(Saved data entries)
※ ※ ※
(** The loop of [ReadAt] fills the buffer with whole sectors. *)
Lemma read_loop_ok d h first last buf :
  bs_ok d -> header_wf h -> 0 <= first <= last -> last < numSectors h ->
  Z.of_nat (length buf) = 128 * (1 + last - first) ->
  exists buf', for_range first (last + 1) (fun i buf =>
      s ← ByteToSector h (i * SectorSize);
      bs ← bs_read d s;
      buf_put buf ((i - first) * SectorSize) bs) buf = Ok buf' /\ length buf' = length buf /\
    forall i j s, first <= i <= last -> used_sectors h !! Z.to_nat i = Some s -> (j < 128)%nat ->
      buf' !! (Z.to_nat (128 * (i - first)) + j)%nat = bs_sector d s !! j.
Proof.
  intros Hd Hw Hf Hl Hbuf.
  destruct (for_range_ind (fun k b => length b = length buf /\
      forall i j s, first <= i < k -> used_sectors h !! Z.to_nat i = Some s -> (j < 128)%nat ->
        b !! (Z.to_nat (128 * (i - first)) + j)%nat = bs_sector d s !! j)
    (fun i buf => s ← ByteToSector h (i * SectorSize); bs ← bs_read d s;
       buf_put buf ((i - first) * SectorSize) bs) first (last + 1) buf) as (buf' & -> & Hl' & Hb');
    [lia|split; [done|lia]| |].
  - intros k b Hk (Hlb & Hb). destruct (used_lookup h k Hw ltac:(lia)) as (s & Hs & Hin & ->).
    cbn [mbind outcome_bind]. rewrite bs_read_ok by done. cbn [mbind outcome_bind].
    pose proof (bs_sector_length d s Hd Hin) as Hsl. change (Z.to_nat SectorSize) with 128%nat in Hsl.
    change SectorSize with 128. rewrite buf_put_ok by lia. eexists. split; [done|].
    split; [by rewrite length_splice by lia|].
    intros i j s' Hi Hs' Hj. rewrite lookup_splice by lia. destruct (decide (i = k)) as [->|Hne].
    + simplify_eq. rewrite decide_True by lia. f_equal. lia.
    + rewrite decide_False by lia. apply Hb; [lia|done|done].
  - exists buf'. split_and!; [done|done|]. intros i j s Hi. apply Hb'. lia.
Qed.

Lemma ReadAt_ok d f n pos :
  bs_ok d -> header_wf (hdr f) -> 0 <= pos -> is_int (pos + n) ->
  ReadAt uninit d f n pos = Ok (take (Z.to_nat n) (drop (Z.to_nat pos) (file_data d (hdr f)))).
Proof.
  intros Hd Hw Hp Hi. destruct f as [h sp]. cbn [hdr] in *. pose proof (length_file_data d h Hd Hw) as Hfl.
  pose proof (header_length h Hw) as Hhl. unfold ReadAt. cbn [hdr]. unfold FileLength.
  rewrite request_size_ok by (done || lia). cbn [mbind outcome_bind].
  destruct (Z.eqb_spec (Z.max 0 (Z.min n (numBytes h - pos))) 0) as [E|E].
  { f_equal. symmetry. apply nil_length_inv. rewrite length_take, length_drop. lia. }
  remember (Z.max 0 (Z.min n (numBytes h - pos))) as m eqn:Hm.
  destruct (sector_range pos m) as (Hfl' & Hfirst & Hlast); [lia..|].
  set (first := divRoundDown pos SectorSize) in *.
  set (last := divRoundDown (pos + m - 1) SectorSize) in *.
  change (Z.to_nat ((1 + last - first) * SectorSize)) with (Z.to_nat ((1 + last - first) * 128)).
  set (buf := uninit (Z.to_nat ((1 + last - first) * 128))).
  assert (Z.of_nat (length buf) = 128 * (1 + last - first)) as Hbuf.
  { unfold buf. rewrite uninit_length. lia. }
  destruct (read_loop_ok d h first last buf Hd Hw) as (buf' & -> & Hlb & Hb); [lia|lia|done|].
  cbn [mbind outcome_bind]. change SectorSize with 128. rewrite buf_get_ok by lia. f_equal.
  apply list_eq. intros k. destruct (decide (k < Z.to_nat m)%nat) as [Hk|Hk].
  - rewrite !lookup_take_lt by lia. rewrite !lookup_drop.
    pose proof (Z.div_mod (pos + Z.of_nat k) 128 ltac:(lia)) as Hdm.
    pose proof (Z.mod_pos_bound (pos + Z.of_nat k) 128 ltac:(lia)) as Hmb.
    set (i := (pos + Z.of_nat k) / 128) in *. set (j := (pos + Z.of_nat k) mod 128) in *.
    destruct (used_lookup h i Hw) as (s & Hs & _); [lia|].
    replace (Z.to_nat (pos - first * 128) + k)%nat with (Z.to_nat (128 * (i - first)) + Z.to_nat j)%nat by lia.
    replace (Z.to_nat pos + k)%nat with (128 * Z.to_nat i + Z.to_nat j)%nat by lia.
    rewrite (Hb i _ s), (lookup_file_data d h _ _ s); try done; lia.
  - rewrite !lookup_ge_None_2; [done| |]; rewrite length_take, length_drop; lia.
Qed.

(** The loop of [WriteAt] stores the buffer sector by sector. *)
Lemma write_loop_ok d h first last buf :
  bs_ok d -> header_wf h -> 0 <= first <= last -> last < numSectors h ->
  Z.of_nat (length buf) = 128 * (1 + last - first) -> Forall is_byte buf ->
  exists d', for_range first (last + 1) (fun i d =>
      s ← ByteToSector h (i * SectorSize);
      bs ← buf_get buf ((i - first) * SectorSize) SectorSize;
      bs_write d s bs) d = Ok d' /\ bs_ok d' /\
    forall s, in_disk s = true -> bs_sector d' s =
      match list_find (fun s' => s' = s) (used_sectors h) with
      | Some (i, _) => if decide (first <= Z.of_nat i <= last)
          then take 128 (drop (Z.to_nat (128 * (Z.of_nat i - first))) buf) else bs_sector d s
      | None => bs_sector d s
      end.
Proof.
  intros Hd Hw Hf Hl Hbuf Hby.
  destruct (for_range_ind (fun k d' => bs_ok d' /\ forall s, in_disk s = true -> bs_sector d' s =
      match list_find (fun s' => s' = s) (used_sectors h) with
      | Some (i, _) => if decide (first <= Z.of_nat i < k)
          then take 128 (drop (Z.to_nat (128 * (Z.of_nat i - first))) buf) else bs_sector d s
      | None => bs_sector d s
      end) (fun i d => s ← ByteToSector h (i * SectorSize);
      bs ← buf_get buf ((i - first) * SectorSize) SectorSize; bs_write d s bs) first (last + 1) d)
    as (d' & -> & Hd' & Hs'); [lia| | |].
  - split; [done|]. intros s _. destruct (list_find _ _) as [[i ?]|]; [|done]. by rewrite decide_False by lia.
  - intros k d1 Hk (Hd1 & Hs1). destruct (used_lookup h k Hw ltac:(lia)) as (s & Hs & Hin & ->).
    cbn [mbind outcome_bind]. change SectorSize with 128. rewrite buf_get_ok by lia. cbn [mbind outcome_bind].
    destruct (bs_write_ok d1 s (take (Z.to_nat 128) (drop (Z.to_nat ((k - first) * 128)) buf)))
      as (d2 & -> & Hd2 & Heq & Hoth); [done|done| |by apply Forall_take, Forall_drop|].
    { rewrite length_take, length_drop. change (Z.to_nat SectorSize) with 128%nat. lia. }
    exists d2. split_and!; [done|done|]. intros s' Hin'. destruct (decide (s' = s)) as [->|Hne].
    + rewrite Heq.
      assert (list_find (fun s' => s' = s) (used_sectors h) = Some (Z.to_nat k, s)) as ->.
      { apply list_find_Some. split_and!; [done|done|]. intros j y Hj Hlt ->.
        pose proof (NoDup_lookup _ _ _ _ (hw_nodup _ Hw) Hj Hs). lia. }
      rewrite decide_True by lia. do 2 f_equal. lia.
    + rewrite Hoth, Hs1 by done. destruct (list_find _ _) as [[i s1]|] eqn:E; [|done].
      apply list_find_Some in E as (Hi & -> & _).
      assert (Z.of_nat i <> k) as Hik by (intros <-; rewrite Nat2Z.id in Hs; congruence).
      repeat case_decide; try done; lia.
  - exists d'. split_and!; [done|done|]. intros s Hs. rewrite Hs' by done.
    destruct (list_find _ _) as [[i s1]|]; [|done]. repeat case_decide; try done; lia.
Qed.

(** What the partial reads of [WriteAt] leave in the buffer: wherever the new
    data will not go, the file's present content. *)
Lemma read_partial_ok d h sp m pos first last buf :
  bs_ok d -> header_wf h -> 0 <= pos -> 0 < m -> pos + m <= numBytes h ->
  0 <= first <= last -> 128 * first <= pos < 128 * first + 128 ->
  128 * last <= pos + m - 1 < 128 * last + 128 ->
  Z.of_nat (length buf) = 128 * (1 + last - first) -> Forall is_byte buf ->
  exists buf', read_partial uninit d (mkOpenFile h sp) m pos first last buf = Ok buf' /\
    length buf' = length buf /\ Forall is_byte buf' /\
    forall p, 128 * first <= Z.of_nat p < 128 * last + 128 -> Z.of_nat p < numBytes h ->
      Z.of_nat p < pos \/ pos + m <= Z.of_nat p ->
      buf' !! (p - Z.to_nat (128 * first))%nat = file_data d h !! p.
Proof.
  intros Hd Hw Hp Hm Hend Hfl Hf Hl Hbuf Hby. unfold read_partial. change SectorSize with 128.
  pose proof (hw_bytes _ Hw) as Hnb. change MaxFileSize with 3840 in Hnb.
  assert (forall b i, length b = length buf -> Forall is_byte b -> first <= i <= last ->
    exists b', (bs ← ReadAt uninit d (mkOpenFile h sp) 128 (i * 128); buf_put b ((i - first) * 128) bs) = Ok b' /\
      length b' = length b /\ Forall is_byte b' /\
      forall p, 128 * first <= Z.of_nat p -> Z.of_nat p < numBytes h ->
        b' !! (p - Z.to_nat (128 * first))%nat =
          if decide (128 * i <= Z.of_nat p < 128 * i + 128) then file_data d h !! p
          else b !! (p - Z.to_nat (128 * first))%nat) as Hread.
  { intros b i Hlb Hbb Hi. rewrite ReadAt_ok by (simpl; unfold is_int; (done || lia)). cbn [mbind outcome_bind hdr].
    pose proof (length_file_data d h Hd Hw) as Hfd.
    set (bs := take _ _). assert (length bs = Nat.min 128 (Z.to_nat (numBytes h) - Z.to_nat (i * 128))) as Hlbs.
    { unfold bs. rewrite length_take, length_drop. lia. }
    rewrite buf_put_ok by lia. eexists. split; [done|]. split; [by rewrite length_splice by lia|]. split.
    - apply splice_bytes; [done|]. unfold bs. apply Forall_take, Forall_drop. unfold file_data.
      apply Forall_take, Forall_concat, Forall_fmap. eapply Forall_impl; [apply (hw_disk _ Hw)|].
      intros s Hs. simpl. by apply bs_sector_bytes.
    - intros p Hp1 Hp2. rewrite lookup_splice by lia. repeat case_decide; try done; try lia.
      unfold bs. rewrite lookup_take_lt by lia. rewrite lookup_drop. f_equal. lia. }
  assert (exists b1, (if negb (pos =? first * 128)
        then bs ← ReadAt uninit d (mkOpenFile h sp) 128 (first * 128); buf_put buf 0 bs else Ok buf) = Ok b1 /\
      length b1 = length buf /\ Forall is_byte b1 /\
      forall p, 128 * first <= Z.of_nat p < 128 * first + 128 -> Z.of_nat p < numBytes h ->
        pos <> first * 128 -> b1 !! (p - Z.to_nat (128 * first))%nat = file_data d h !! p)
    as (b1 & -> & Hl1 & Hby1 & Hb1).
  { destruct (Z.eqb_spec pos (first * 128)); cbn [negb]; [by exists buf|].
    destruct (Hread buf first) as (b1 & Hr & Hl1 & Hby1 & Hb1); [done|done|lia|].
    rewrite Z.sub_diag in Hr. exists b1. split_and!; [done|done|done|]. intros p Hp1 Hp2 _.
    rewrite Hb1 by lia. by rewrite decide_True by lia. }
  cbn [mbind outcome_bind].
  destruct (negb (pos + m =? (last + 1) * 128) && _) eqn:E.
  - destruct (Hread b1 last) as (b2 & -> & Hl2 & Hby2 & Hb2); [done|done|lia|]. exists b2.
    split_and!; [done|lia|done|]. intros p Hp1 Hp2 Hp3. rewrite Hb2 by lia.
    case_decide; [done|]. apply Hb1; lia.
  - exists b1. split_and!; [done|done|done|]. intros p Hp1 Hp2 Hp3.
    apply andb_false_iff in E. apply Hb1; [lia|lia|].
    destruct E as [E|E]; lia.
Qed.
※ ※ ※
**TASK STATEMENT**
Extract exactly the leading lines of the data, stopping at and including the line with "Lemma ReadAt_ok d".

**TASK RESULT**
(** The loop of [ReadAt] fills the buffer with whole sectors. *)
Lemma read_loop_ok d h first last buf :
  bs_ok d -> header_wf h -> 0 <= first <= last -> last < numSectors h ->
  Z.of_nat (length buf) = 128 * (1 + last - first) ->
  exists buf', for_range first (last + 1) (fun i buf =>
      s ← ByteToSector h (i * SectorSize);
      bs ← bs_read d s;
      buf_put buf ((i - first) * SectorSize) bs) buf = Ok buf' /\ length buf' = length buf /\
    forall i j s, first <= i <= last -> used_sectors h !! Z.to_nat i = Some s -> (j < 128)%nat ->
      buf' !! (Z.to_nat (128 * (i - first)) + j)%nat = bs_sector d s !! j.
Proof.
  intros Hd Hw Hf Hl Hbuf.
  destruct (for_range_ind (fun k b => length b = length buf /\
      forall i j s, first <= i < k -> used_sectors h !! Z.to_nat i = Some s -> (j < 128)%nat ->
        b !! (Z.to_nat (128 * (i - first)) + j)%nat = bs_sector d s !! j)
    (fun i buf => s ← ByteToSector h (i * SectorSize); bs ← bs_read d s;
       buf_put buf ((i - first) * SectorSize) bs) first (last + 1) buf) as (buf' & -> & Hl' & Hb');
    [lia|split; [done|lia]| |].
  - intros k b Hk (Hlb & Hb). destruct (used_lookup h k Hw ltac:(lia)) as (s & Hs & Hin & ->).
    cbn [mbind outcome_bind]. rewrite bs_read_ok by done. cbn [mbind outcome_bind].
    pose proof (bs_sector_length d s Hd Hin) as Hsl. change (Z.to_nat SectorSize) with 128%nat in Hsl.
    change SectorSize with 128. rewrite buf_put_ok by lia. eexists. split; [done|].
    split; [by rewrite length_splice by lia|].
    intros i j s' Hi Hs' Hj. rewrite lookup_splice by lia. destruct (decide (i = k)) as [->|Hne].
    + simplify_eq. rewrite decide_True by lia. f_equal. lia.
    + rewrite decide_False by lia. apply Hb; [lia|done|done].
  - exists buf'. split_and!; [done|done|]. intros i j s Hi. apply Hb'. lia.
Qed.

Lemma ReadAt_ok d f n pos :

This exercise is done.